I used to think there were very few new players, until I started a clan to get confrontation badges. Turns out there are lots of people coming into the game all the time, although it seems like most don’t stay.
However, I wouldn’t read too much into that. It’s normal for a lot of people to try an F2P game and not stick around.
As far as veteran players go, I would argue that large numbers of veterans is actually bad for the game. They are the ones seal clubbing, and they are the ones resisting every change that might benefit new players, and many of them have already spent as much as they are going to on the game.

Your suggestions might keep more new players around long enough that they become paying customers, but to me they seem more like things that would make your personal experience closer to what you want. I have my own ideas on how to improve the game too, but they would also just be based on my own biases.

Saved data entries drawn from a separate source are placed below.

(* ===== verification/Callbacks.v ===== *)
(** * The HTTP callbacks of main.c

    The glue between the HTTP lane and the controller: the JSON of a status,
    the /event, /control and /status handlers, and the listener that pushes a
    status into a WebSocket client's slot.

    yyjson is a library: parsing is the parameter [yyjson_read], from a body
    to a JSON value.  Submitting an action to the controller's queue is the
    parameter [submit], from the action to the queue thread's reply; the
    handlers also report the actions they submitted. *)

From S2P Require Import Prelude Wire Controller Http WsSlot Double Config Json.

(** ** Status JSON *)

(** [None]: a spelling is NULL, which printf may not be given. *)
Definition stage_json (nm : cstring) (s : strim_stage_status) : option cstring :=
  match strim_stage_state_to_string (desired s), strim_stage_state_to_string (actual s) with
  | Some d, Some a =>
      Some (dq ++ nm ++ dq ++ lit ":{" ++ dq ++ lit "desired" ++ dq ++ lit ":" ++ dq ++ d ++ dq ++
            lit "," ++ dq ++ lit "actual" ++ dq ++ lit ":" ++ dq ++ a ++ dq ++ lit "}")
  | _, _ => None
  end.

Definition path_json (nm : cstring) (v : Z) : option cstring :=
  match strim_path_status_to_string v with
  | Some s => Some (dq ++ nm ++ dq ++ lit ":" ++ dq ++ s ++ dq)
  | None => None
  end.

Definition status_text (st : strim_controller_status) : option cstring :=
  match st_paths st, st_stages st with
  | [p0; p1], [s0; s1; s2; s3] =>
      match path_json (lit "ingress0") p0, path_json (lit "normalized") p1,
            stage_json (lit "mediamtx") s0, stage_json (lit "normalize") s1,
            stage_json (lit "scale_and_egress") s2, stage_json (lit "single_stage_egress") s3 with
      | Some a, Some b, Some j0, Some j1, Some j2, Some j3 =>
          Some (lit "{" ++ dq ++ lit "paths" ++ dq ++ lit ":{" ++ a ++ lit "," ++ b ++ lit "}," ++
                dq ++ lit "stages" ++ dq ++ lit ":{" ++ j0 ++ lit "," ++ j1 ++ lit "," ++
                j2 ++ lit "," ++ j3 ++ lit "}}")
      | _, _, _, _, _, _ => None
      end
  | _, _ => None
  end.

(** The text written and the result: [Refused] is the -1 return. *)
Definition serialize_status (st : strim_controller_status) (cap : Z) : bound cstring :=
  match status_text st with
  | None => Undefined
  | Some text => if cap <=? strlen text then Refused [] else Bound text
  end.

(** ** JSON requests *)

(** [None]: present but not a string; [Some None]: missing.  The string is
    used as a C string, up to its first NUL. *)
Definition json_obj_string (root : jval) (key : cstring) : option (option cstring) :=
  match yyjson_obj_get root key with
  | None => Some None
  | Some (JStr s) => Some (Some (c_string s))
  | Some _ => None
  end.

(** A member that is decoded by a wire table: [inl] is the refusal (code and
    text), [inr v] the value, -1 when the member is missing. *)
Definition json_enum (root : jval) (key type_text unknown_text : cstring)
    (from : option cstring -> bool -> option Z) : (Z * cstring) + Z :=
  match json_obj_string root key with
  | None => inl (STRIM_HTTP_ERR_BADJSON, type_text)
  | Some None => inr (-1)
  | Some (Some s) =>
      match from (Some s) true with
      | Some v => inr v
      | None => inl (-1, unknown_text ++ s)
      end
  end.

Section Handlers.

Variable yyjson_read : bytes -> option jval.
Variable submit : strim_action -> reply.

(** Code, error text and the action submitted, if any. *)
Abbreviation outcome := (Z * cstring * option strim_action)%type.

Definition refuse (err_cap rc : Z) (text : cstring) : outcome := (rc, snprintf_str err_cap text, None).

Definition submit_or_fail (err_cap : Z) (act : strim_action) (text : cstring) : outcome :=
  let rc := rp_result (submit act) in
  if negb (rc =? 0) then (rc, snprintf_str err_cap text, Some act) else (0, [], Some act).

Definition http_handle_event (err_cap : Z) (body : bytes) : outcome :=
  match yyjson_read body with
  | None => refuse err_cap STRIM_HTTP_ERR_BADJSON (lit "invalid JSON body")
  | Some (JObj ms) =>
      let root := JObj ms in
      match json_enum root (lit "path") (lit "path is not a string") (lit "invalid path name: ")
              strim_path_name_from_string with
      | inl (rc, text) => refuse err_cap rc text
      | inr path =>
          match json_enum root (lit "status") (lit "status is not a string")
                  (lit "invalid path status: ") strim_path_status_from_string with
          | inl (rc, text) => refuse err_cap rc text
          | inr status =>
              submit_or_fail err_cap (ACTION_PATH_EVENT (PathEvent path status))
                (lit "could not handle path event")
          end
      end
  | Some _ => refuse err_cap STRIM_HTTP_ERR_BADJSON (lit "expected a JSON object")
  end.

Definition http_handle_control (err_cap : Z) (body : bytes) : outcome :=
  match yyjson_read body with
  | None => refuse err_cap STRIM_HTTP_ERR_BADJSON (lit "invalid JSON body")
  | Some (JObj ms) =>
      let root := JObj ms in
      match json_enum root (lit "component") (lit "component is not a string")
              (lit "unknown control component: ") strim_control_component_from_string with
      | inl (rc, text) => refuse err_cap rc text
      | inr component =>
          match json_enum root (lit "action") (lit "action is not a string")
                  (lit "unknown control action: ") strim_control_action_from_string with
          | inl (rc, text) => refuse err_cap rc text
          | inr action =>
              submit_or_fail err_cap (ACTION_CONTROL (ControlCommand component action))
                (lit "could not handle control")
          end
      end
  | Some _ => refuse err_cap STRIM_HTTP_ERR_BADJSON (lit "expected a JSON object")
  end.

(** Code and bytes of /status; [None]: undefined. *)
Definition http_handle_status (cap : Z) : option (Z * bytes) :=
  let r := submit (ACTION_STATUS true) in
  if negb (rp_result r =? 0) then Some (-1, [])
  else match rp_status r with
       | None => None
       | Some st =>
           match serialize_status st cap with
           | Undefined => None
           | Refused _ => Some (-1, [])
           | Bound text =>
               if cap <=? strlen text + 1 then Some (-1, []) else Some (0, text ++ nl)
           end
       end.

End Handlers.

(** ** Pushing a status to WebSocket clients *)

(** The listener [run()] registers for client [idx]: address and userdata. *)
Definition ws_status_listener_addr : ptr := 301.

(** One call: the client slots afterwards; [None]: undefined. *)
Definition ws_status_listener (active : bool) (st : strim_controller_status) (userdata : ptr)
    (cs : list ws_client) : option (list ws_client) :=
  match serialize_status st STRIM_HTTP_STATUS_MAX with
  | Undefined => None
  | Refused _ => Some cs
  | Bound text =>
      if STRIM_HTTP_STATUS_MAX <=? strlen text + 1 then Some cs
      else Some (strim_http_ws_send active userdata (Some (text ++ nl)) cs).2
  end.

Definition http_ws_subscribe (client_idx : Z) : Z + strim_action :=
  strim_controller_submit_add_listener true ws_status_listener_addr client_idx.

Definition http_ws_unsubscribe (client_idx : Z) : Z + strim_action :=
  strim_controller_submit_remove_listener true ws_status_listener_addr client_idx.

(** Delivering the notifications of a handler. *)
Fixpoint deliver (active : bool) (ef : list effect) (cs : list ws_client)
  : option (list ws_client) :=
  match ef with
  | [] => Some cs
  | Notify fn u st :: ef' =>
      if fn =? ws_status_listener_addr
      then match ws_status_listener active st u cs with
           | None => None
           | Some cs' => deliver active ef' cs'
           end
      else deliver active ef' cs
  | _ :: ef' => deliver active ef' cs
  end.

Regardless, to bring it back to the actual topic, running a little event like this is most likely exactly what it appears to be: a bunch of new challenges designed to get people to play a bit more in the hopes of winning some coins. That’s a reasonable goal for them to have, and it’s a reasonable strategy to achieve it. Doesn’t need to be more complicated than that.

1 Like

Yep…every 2 months I go through my friends list and remove anyone who’s been gone more than 4 months. Cleared off 15 people today, all who originally seemed really excited about the game…really depressing. :cry:

3 Likes

Sadly I do the same. Its crazy to think we are the old guys in game now.

3 Likes

same…i have 90 friends active right now… and 6 friends going on 22 days not playing. :disguised_face:

‘wish they would show how long inactive players are on my Blacklist so i can delete them too’ :stuck_out_tongue_winking_eye:

1 Like

crossout number

That doesn’t really tell us anything about how many new players stick around, does it?
For all we know, the drops could be from veteran players burning out. Or the drops could be Steam-specific. Not to mention that we still don’t know for sure what that big surge of growth was from.

We can have our theories, but that’s all any of us have right now.